The state of New York has announced a $47 million settlement with CenterLight Healthcare and CenterLight Health System, effectively resolving claims that the company’s Select Medicaid Managed Long Term Care Plan fraudulently billed Medicaid for services rendered to patients who didn’t qualify for the program.
CenterLight Healthcare’s Select program is a managed long-term care plan that has contracted with the New York State Department of Health to provide long-term community-based health care for members who can stay in their homes without health or safety risks and are expected to need more than 120 days of in-home services, including nursing, therapy, home health and personal care, according to a news release. CenterLight said it billed Medicaid for services provided to 1,241 recipients who didn’t qualify for such services, Attorney General Eric T. Schneiderman said in the release.
As part of the settlement, New York’s Medicaid program will receive $28 million and the United Stated Medicaid program will receive $18.7 million.

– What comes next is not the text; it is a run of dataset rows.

(** What one call of [self.client.chat.completions.create] comes to, by
    the [except] clause of [chat] that receives it. *)
Inductive attempt : Type :=
| Returned (content : string)
    (* no exception: [response.choices[0].message.content] *)
| RateLimit (e : exn)                      (* RateLimitError *)
| Connection (e : exn)                     (* APIConnectionError *)
| Timeout (e : exn)                        (* APITimeoutError *)
| Api (status_code : option Z) (e : exn)
    (* another APIError, with [getattr(e, status_code, None)] *)
| Other (e : exn).                         (* any other Exception *)

Definition decimal (n : nat) : string := NilZero.string_of_uint (Nat.to_uint n).

(** [str(last_error)] *)
Definition str_of_last (last_error : option exn) : string :=
  match last_error with
  | Some e => exn_msg e
  | None => "None"
  end.

(** What [chat] did and gave: the number of calls it made, the waits it
    slept in order, each as the factor [2 ** attempt] of [base_delay], and
    the text it returned or the exception it raised. *)
Record run : Type := {
  calls : nat;
  waits : list Z;
  outcome : result string
}.

Section Chat.

Variable max_retries : nat.
(** The result of the call made at each attempt. *)
Variable create : nat -> attempt.

Definition exhausted (last_error : option exn) : run :=
  {| calls := 0; waits := [];
     outcome :=
       Raise (Exn RuntimeError
                ("Failed after " ++ decimal max_retries
                 ++ " retries. Last error: " ++ str_of_last last_error)%string) |}.

(** The loop of lines 60-126, from attempt [attempt_no] on, with
    [remaining] rounds to go. *)
Fixpoint attempts (remaining attempt_no : nat) (last_error : option exn)
  : run :=
  match remaining with
  | O => exhausted last_error
  | S remaining' =>
      let stop (r : result string) :=
        {| calls := 1; waits := []; outcome := r |} in
      let retry (e : exn) :=
        let rest := attempts remaining' (S attempt_no) (Some e) in
        {| calls := S (calls rest);
           waits := 2 ^ Z.of_nat attempt_no :: waits rest;
           outcome := outcome rest |} in
      match create attempt_no with
      | Returned content => stop (Ok content)
      | RateLimit e => retry e
      | Connection e => retry e
      | Timeout e => retry e
      | Api status_code e =>
          match status_code with
          | Some code =>
              if Z.eqb code 429 then retry e
              else if (negb (Z.eqb code 0) && Z.leb 500 code)%bool then retry e
              else stop (Raise e)
          | None => stop (Raise e)
          end
      | Other e => stop (Raise e)
      end
  end.

(** [chat] *)
Definition chat : run := attempts max_retries 0 None.

End Chat.

(** An attempt that [chat] answers with a wait and another round. *)
Definition retried (a : attempt) : bool :=
  match a with
  | RateLimit _ | Connection _ | Timeout _ => true
  | Api (Some code) _ =>
      (Z.eqb code 429 || (negb (Z.eqb code 0) && Z.leb 500 code))%bool
  | Api None _ | Returned _ | Other _ => false
  end.

(** What a decisive attempt makes [chat] return or raise. *)
Definition settled (a : attempt) : result string :=
  match a with
  | Returned content => Ok content
  | RateLimit e | Connection e | Timeout e | Api _ e | Other e => Raise e
  end.

End LLMClient.

(* ================================================================== *)
(** ** Stand-ins for the collaborators, for running the code on examples *)
(* ================================================================== *)

Module Fixtures.

Definition dq : string := String "034"%char EmptyString.
Definition quoted (s : string) : string := (dq ++ s ++ dq)%string.

(** What the classifier answers to a question about neither domain: a
    well-formed object with both flags false. *)
Definition off_topic_reply : string :=
  ("{" ++ quoted "requires_analytics" ++ ": false, "
       ++ quoted "requires_seo" ++ ": false, "
       ++ quoted "is_cross_agent" ++ ": false, "
       ++ quoted "reasoning" ++ ": " ++ quoted "neither analytics nor SEO"
       ++ "}")%string.

Definition analytics_ok : AgentResponse :=
  {| success := true;
     data := JDict [("raw_data", JDict [("row_count", JInt 0)])];
     message := "No rows in the period.";
     agent_name := "analytics";
     error := None |}.

Definition seo_ok : AgentResponse :=
  {| success := true;
     data := JDict [("total_urls", JInt 2)];
     message := "Two URLs were audited.";
     agent_name := "seo";
     error := None |}.

Definition seo_failed : AgentResponse := SEO.load_failure.

Definition synthesis : string -> json -> json -> json -> result string :=
  fun _ _ _ _ => Ok "Synthesis of both sources.".

(** A library that is never asked: for plans with none of the library
    selections. *)
Definition no_library
  : SEO.library_test -> SEO.DataFrame -> string -> json -> result SEO.DataFrame :=
  fun _ _ _ _ => Raise (Exn NotImplementedError "library selection").

(** A calendar for January 2024, frozen on the 8th: a date is its day of
    the month. *)
Definition two_digits (d : Z) : string :=
  ((if Z.ltb d 10 then "0" else EmptyString) ++ SEO.decimal (Z.to_nat d))%string.

Definition january_now : Z := 8.

Definition january_minus_days (d : Z) (days : json) : result Z :=
  match days with
  | JInt n =>
      if (Z.leb 1 (d - n) && Z.leb (d - n) 31)%bool then Ok (d - n)
      else Raise (Exn NotImplementedError "date outside January 2024")
  | _ => Raise (Exn NotImplementedError "fractional days")
  end.

Definition january_fromisoformat (text : json) : result Z :=
  Raise (Exn NotImplementedError "absolute dates").

Definition january_strftime (d : Z) : string :=
  ("2024-01-" ++ two_digits d)%string.

Definition empty_report : Analytics.RunReportResponse :=
  {| Analytics.dimension_headers := [];
     Analytics.metric_headers := [];
     Analytics.rows := [];
     Analytics.totals := [];
     Analytics.row_count := 0 |}.

Definition _execute_query_january :=
  Analytics._execute_query Z january_now january_minus_days
    january_fromisoformat january_strftime (Ok tt) (fun _ => Ok empty_report).

(** A two-row audit table. *)
Definition audit : SEO.DataFrame :=
  {| SEO.columns := ["Address"; "Indexability"; "Title 1"];
     SEO.rows :=
       [[Some "https://example.com/"; Some "Indexable"; Some "Home"];
        [Some "http://example.com/old"; Some "Non-Indexable"; Some "  "];
        [Some "https://example.com/a"; Some "Indexable"; None]] |}.

End Fixtures.

(** Plans as the planning calls may return them, and what the handlers
    make of them. *)
Module Plans.

Definition pricing_clause (dimension : string) : json :=
  JDict [("dimension", JStr dimension); ("value", JStr "/pricing")].

(** Canonical names, and two clauses the validator keeps. *)
Definition report_plan : json :=
  JDict [("metrics", JList [JStr "sessions"; JStr "totalUsers"]);
         ("dimensions", JList [JStr "pagePath"]);
         ("date_range", JDict [("type", JStr "relative"); ("days", JInt 7)]);
         ("filters", JList [pricing_clause "page";
                            JDict [("dimension", JStr "country");
                                   ("value", JStr "US")]]);
         ("order_by", JNull)].

Definition report_plan_validated : json :=
  JDict [("metrics", JList [JStr "sessions"; JStr "totalUsers"]);
         ("dimensions", JList [JStr "pagePath"]);
         ("date_range", JDict [("type", JStr "relative"); ("days", JInt 7)]);
         ("filters", JList [pricing_clause "page";
                            JDict [("dimension", JStr "country");
                                   ("value", JStr "US")]]);
         ("order_by", JNull)].

(** A clause whose field is the canonical name in lower case: only the
    fuzzy tier resolves it. *)
Definition fuzzy_filter_plan : json :=
  JDict [("metrics", JList [JStr "sessions"]);
         ("dimensions", JList [JStr "date"]);
         ("filters", JList [pricing_clause "pagepath"])].

Definition fuzzy_filter_plan_validated : json :=
  JDict [("metrics", JList [JStr "sessions"]);
         ("dimensions", JList [JStr "date"]);
         ("date_range", JDict [("type", JStr "relative"); ("days", JInt 7)]);
         ("filters", JList []);
         ("order_by", JNull)].

(** The request the executor builds for [report_plan_validated] on
    property 123456, on the 8th of January 2024. *)
Definition report_request : Analytics.RunReportRequest :=
  {| Analytics.property := "properties/123456";
     Analytics.date_ranges :=
       [{| Analytics.start_date := "2024-01-01";
           Analytics.end_date := "2024-01-08" |}];
     Analytics.metrics := [JStr "sessions"; JStr "totalUsers"];
     Analytics.dimensions := Some [JStr "pagePath"];
     Analytics.dimension_filter :=
       Some {| Analytics.field_name := "pagePath";
               Analytics.match_type := Analytics.CONTAINS;
               Analytics.value := JStr "/pricing" |};
     Analytics.limit := 1000 |}.

(** Grouping with a row limit of one. *)
Definition grouped_plan : json :=
  JDict [("operation", JStr "group");
         ("filters", JList []);
         ("group_by", JStr "Indexability");
         ("aggregation", JStr "count");
         ("select_columns", JList []);
         ("limit", JInt 1);
         ("return_json", JBool false)].

(** Pages with a blank title, two columns, at most one row. *)
Definition blank_titles_plan : json :=
  JDict [("operation", JStr "filter");
         ("filters", JList [JDict [("column", JStr "title");
                                   ("operator", JStr "is_empty")]]);
         ("group_by", JNull);
         ("aggregation", JNull);
         ("select_columns", JList [JStr "url"; JStr "title"]);
         ("limit", JInt 1);
         ("return_json", JBool false)].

“It’s simple: CenterLight Health Care did not play by the rules,” Scneiderman said in a prepared statement. “We won’t tolerate companies that seek to exploit the system for profit.”
Along with its $47 million payment, CenterLight must enter a two-year agreement with an independent compliance monitor and the Attorney General’s Medicaid Fraud Control Unit.
The company further admitted to enrolling Medicaid beneficiaries referred by social adult day care centers despite their ineligibility to receive managed long-term care under the plan, and using the day care centers to provide community-based personal care services that didn’t qualify as personal care services under CenterLight’s Select plan.
The settlement is the second handled by the Attorney General’s Office involving a managed long-term care plan in New York, and it comes as 26 states involved in Medicaid-managed long-term care plans are struggling to roll out such supports and services. Several states have seen costs fluctuate, while others have abandoned their programs entirely.
Home health and home care providers alike increasingly see managed long-term care as a revenue stream, with companies like Addus specifically targeting states that are transitioning to managed care.